Foot‐and‐mouth disease (FMD) is widely distributed in Sudan where outbreaks occur on an annual basis especially during the winter months (December‐February). This study aimed to increase our understanding of the epidemiological patterns of FMD in Sudan and connections to neighbouring countries by characterizing the genetic sequences of FMD viruses (FMDV) collected from samples collected in 10 Sudanese states over a 10‐year period (between 2009 and 2018). FMDV was detected in 91 of the 265 samples using an antigen‐detection ELISA. Three serotypes were detected: O (46.2%), A (34.0%), and SAT 2 (19.8%). Fifty‐two of these samples were submitted for sequence analyses, generating sequences that were characterized as belonging to O/EA‐3 (n = 17), A/AFRICA/G‐IV (n = 23) and SAT 2/VII/Alx‐12 (n = 12) viral lineages.
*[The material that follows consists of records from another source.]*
(* ===== verification/TmrSpec.v ===== *)
(** * Timers: ordering, polling and the invariant

    The lists of timers of a process are in order of their deadlines and hold
    exactly the armed timers, whatever happens; tmr_poll calls what is due, in
    order, and returns when the handlers start timers only for later. *)

From Stdlib Require Import ZArith Lia Sorted.
From stdpp Require Import base numbers list gmap sorting.
From S2P Require Import Prelude LinkedList ListSpec Tmr.

Open Scope Z_scope.

(** ** Queues of timers *)

(** A timer is put behind everything due no later. *)
Fixpoint ins (jf : Z -> Z) (j t : Z) (xs : list (Z * Z)) : list (Z * Z) :=
  match xs with
  | [] => [(t, t)]
  | x :: xs => if jf x.1 <=? j then x :: ins jf j t xs else (t, t) :: x :: xs
  end.

Lemma ins_mid jf j t a b :
  Forall (fun x => jf x.1 <= j) a -> Forall (fun x => j < jf x.1) b -> ins jf j t (a ++ b) = a ++ (t, t) :: b.
Proof.
  intros Ha Hb. induction Ha as [|x a Hx _ IH]; cbn.
  - destruct Hb as [|y b Hy _]; [done|]. cbn. by rewrite (proj2 (Z.leb_gt _ _)).
  - rewrite (proj2 (Z.leb_le _ _)) by done. by rewrite IH.
Qed.

Lemma ins_perm jf j t xs : ins jf j t xs ≡ₚ (t, t) :: xs.
Proof.
  induction xs as [|x xs IH]; cbn; [done|]. destruct (jf x.1 <=? j); [|done]. rewrite IH. apply Permutation_swap.
Qed.

Definition by_jfs (jf : Z -> Z) (x y : Z * Z) : Prop := jf x.1 <= jf y.1.

Lemma ins_sorted jf t xs : StronglySorted (by_jfs jf) xs -> StronglySorted (by_jfs jf) (ins jf (jf t) t xs).
Proof.
  induction 1 as [|x xs Hs IH Hx]; cbn; [by repeat constructor|]. destruct (Z.leb_spec (jf x.1) (jf t)).
  - constructor; [done|]. rewrite ins_perm. by constructor.
  - constructor; [by constructor|]. constructor; [unfold by_jfs; cbn; lia|]. eapply Forall_impl; [exact Hx|].
    unfold by_jfs. cbn. lia.
Qed.

(** ** The invariant *)

Definition jf (st : tst) (t : Z) : Z := tmr_jfs (tmr_at st t).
Phylogenetic analyses provided evidence that FMDV lineages were maintained within Sudan, and also highlighted epidemiological connections to FMD outbreaks reported in neighbouring countries in East and North Africa (such as Ethiopia and Egypt). This study motivates continued FMD surveillance in Sudan to monitor the circulating viral lineages and broader initiatives to improve our understanding of the epidemiological risks in the region.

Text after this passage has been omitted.